In addition to maintaining reliable and available access of executing programs to BDS volumes by moving or otherwise replicating volume copies when BDS server systems become unavailable, the BDS service may perform other actions to maintain access of executing programs to BDS volumes. For example, in some embodiments, if a first executing program unexpectedly becomes unavailable, the BDS service and/or program execution service may take actions to have a different second executing program (e.g., a second copy of the same program that is executing on a different host computing system) attach to some or all BDS volumes that were in use by the unavailable first program, so that the second program can quickly take over at least some operations of the unavailable first program. The second program may in some situations be a new program whose execution is initiated by the unavailability of the existing first program, while in other situations the second program may already be executing (e.g., if multiple program copies are concurrently executed to share an overall load of work, such as multiple Web server programs that receive different incoming client requests as mediated by a load balancer, with one of the multiple program copies being selected to be the second program; if the second program is a standby copy of the program that is executing to allow a “hot” swap from the existing first program in the event of unavailability, such as without the standby program copy being actively used until the unavailability of the existing first program occurs; etc.). In addition, in some embodiments, a second program to which an existing volume's attachment and ongoing use is switched may be on another host physical computing system in the same geographical location or availability zone as the first program. In other embodiments, the second program may be at a different geographical location or availability zone (e.g., such as in conjunction with a copy of the volume that was previously or concurrently moved to that other data center and will be used by that second program). Furthermore, in some embodiments, other related actions may be taken to further facilitate the switch to the second program, such as by redirecting some communications intended for the unavailable first program to the second program.
In various embodiments, other techniques may be used to provide reliable and available access to BDS volumes, such as to allow a copy of an indicated volume to be saved to one or more remote archival storage systems (e.g., at a second geographical location that is remote from a first geographical location at which the BDS server systems store the active primary and mirror copies of the volume and/or that is remote from the host physical computing systems that execute the programs that use the volume), such as for long-term backups and/or other purposes. For example, in some embodiments, the archival storage systems may be provided by a remote network-accessible storage service. In addition, the copies of a volume that are saved to the archival storage systems may in at least some situations be snapshot copies of the volume at a particular point in time, but which are not automatically updated as ongoing use of the volume causes its stored block data contents to change, and/or which are not available to be attached to and used by executing programs in the same manner as volumes.
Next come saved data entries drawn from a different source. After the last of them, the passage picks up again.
Lemma register_remove_roundtrip_witness :
  wp (q <- register_existing_region KernelSpace 0xC0200000 0x1000 3 REGION_USER_DATA ;;
      match q with Some i => remove_region KernelSpace i | None => ret tt end) demo_vmm1 (fun _ s' =>
    exists ids', holds s' KernelSpace ids' kernel_regions).
Proof.
  destruct (ks_holds _ _ _ demo_kspace) as [ids H].
  exact (register_remove_roundtrip demo_vmm1 KernelSpace ids kernel_regions _ _ _ _ H demo_used).
Defined.

Lemma vmm_find_region_first_witness :
  wp (vmm_find_region (Some KernelSpace) 0xC0400123) demo_vmm1 (fun q s' => s' = demo_vmm1 /\
    region_of (region_pool demo_vmm1) <$> q = List.find (contains 0xC0400123) kernel_regions /\
    (q = None <-> Forall (fun x => contains 0xC0400123 x = false) kernel_regions)).
Proof.
  destruct (ks_holds _ _ _ demo_kspace) as [ids H].
  exact (vmm_find_region_first demo_vmm1 KernelSpace ids kernel_regions 0xC0400123 H).
Defined.

Lemma vmm_map_region_rejects_witness :
  wp (vmm_map_region (Some KernelSpace) 0xC0400000 0x1000 3 REGION_USER_DATA) demo_vmm1
     (fun r s' => r = -1 /\ printed demo_vmm1 s').
Proof.
  destruct (ks_holds _ _ _ demo_kspace) as [ids H].
  apply (vmm_map_region_rejects demo_vmm1 KernelSpace ids kernel_regions _ _ _ _ H).
  right. right. exact (proj2 (proj2 demo_regions)).
Defined.

Lemma vmm_find_free_region_safe_witness :
  wp (vmm_find_free_region (Some KernelSpace) 0x3000 0xC1400000) demo_vmm1 (fun r s' =>
    printed demo_vmm1 s' /\
    (r = 0 \/ (0xC1400000 <= r /\ r + 0x3000 <= 0xFFFFF000 /\ Forall (clear_of r 0x3000) kernel_regions))).
Proof.
  destruct (ks_holds _ _ _ demo_kspace) as [ids H].
  apply (vmm_find_free_region_safe demo_vmm1 KernelSpace ids kernel_regions 0x3000 0xC1400000 0xD0000000 H).
  - clear. vm_compute. discriminate.
  - clear. lia.
  - clear. lia.
  - exact kernel_regions_upto.
  - clear. lia.
Defined.

Lemma vmm_find_free_region_overlaps_witness : exists s,
  wp (vmm_find_free_region (Some KernelSpace) 0x3000 0) s (fun r s' =>
    r = 0xD0001000 /\ overlaps r 0x3000 demo_b = true /\
    existsb (overlaps 0xD0004000 0x3000) (kernel_regions ++ [demo_a; demo_b]) = false).
Proof.
  destruct (two_regions _ _ _ demo_a demo_b demo_kspace) as (s & ids & H).
  { rewrite (proj1 demo_regions). clear. lia. }
  assert (holds s KernelSpace ids (kernel_regions ++ [demo_a; demo_b])) as H'.
  { rewrite <-(proj1 (proj2 demo_regions)). exact H. }
  exists s. exact (vmm_find_free_region_overlaps s ids 3 3 REGION_USER_DATA REGION_USER_DATA H').
Defined.

(** ** Destroying an address space, on the machine *)

(** The machine below, and the count of used frames. *)
Definition v_mem (s : vsys) : machine := g_hw (h_g (v_h s)).
Definition v_used (s : vsys) : Z := used_frames (g_p (h_g (v_h s))).

(** A new address space, destroyed again, on an 8 MB machine after [vmm_init]. *)
Definition demo_destroyed : result vsys unit :=
  (sp <- vmm_create_address_space ;; vmm_destroy_address_space sp) demo_vmm1.

(** What is observed before and after, in one value. *)
Definition destroy_report (s : vsys) (r : result vsys unit) : option Z * bool * option Z * Z :=
  (translate (v_mem s) 0xC00B8000, match r with Ok _ _ => true | Stop _ _ => false end,
   translate (v_mem (final r)) 0xC00B8000, v_used s - v_used (final r)).

Lemma destroy_report_spec s r : destroy_report s r = (Some 0xB8000, true, None, 255) ->
  translate (v_mem s) 0xC00B8000 = Some 0xB8000 /\ (exists s', r = Ok tt s') /\
  translate (v_mem (final r)) 0xC00B8000 = None /\ v_used (final r) = v_used s - 255.
Proof.
  unfold destroy_report. intros [= -> Hr -> Hu]. split; [done|]. split; [|split; [done|lia]].
  destruct r as [[] s'|]; [by exists s'|done].
Qed.

Lemma demo_destroy_report : destroy_report demo_vmm1 demo_destroyed = (Some 0xB8000, true, None, 255).
Proof. vm_compute. reflexivity. Qed.

(** A new address space has a copy of the kernel's region of low memory, whose type
    REGION_MMIO comes after REGION_USER_CODE.  [vmm_destroy_address_space] takes it for a
    user region: it unmaps the text buffer of the screen from the kernel and gives the 255
    frames below 1 MB to the allocator. *)
Theorem destroy_space_unmaps_screen :
  translate (v_mem demo_vmm1) 0xC00B8000 = Some 0xB8000 /\
  (exists s', demo_destroyed = Ok tt s') /\
  translate (v_mem (final demo_destroyed)) 0xC00B8000 = None /\
  v_used (final demo_destroyed) = v_used demo_vmm1 - 255.
Proof. exact (destroy_report_spec _ _ demo_destroy_report). Qed.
Thus, as one example, a long-term snapshot copy of a volume may be used, for example, as a backup copy of a volume, and, in some embodiments, may further serve as the basis of one or more new volumes that are created from the snapshot copy (e.g., such that the new volumes begin with the same block data storage contents as the snapshot copy).
As previously noted, in some embodiments, some or all BDS volumes each have copies stored on two or more distinct BDS server systems at a single geographical location, such as within the same data center in which executing programs will access the volume by locating all of the volume copies and executing programs at the same data center or other geographical location, various desired data access characteristics may be maintained (e.g., based on one or more internal networks at that data center or other geographical location), such as latency and throughput. For example, the described techniques may provide access to non-local block data storage that has access characteristics that are similar to or better than access characteristics of local physical block data storage devices, but with much greater reliability that is similar to or exceeds reliability characteristics of RAID systems and/or dedicated Storage Area Networks (SANs) and at much lower cost. In other embodiments, the primary and mirror copies for at least some volumes may instead be stored in other manners, such as at different geographical locations (e.g., different data centers or availability zones), such as to further maintain availability of a volume even if an entire data center or availability zone becomes unavailable. In embodiments in which volume copies may be stored at different geographical locations, a user may in some situations request that a particular program be executed proximate to a particular volume (e.g., at the same data center at which the primary volume copy is located), or that a particular volume be located proximate to a particular executing program, such as to provide relatively high network bandwidth and low latency for communications between the executing program and primary volume copy.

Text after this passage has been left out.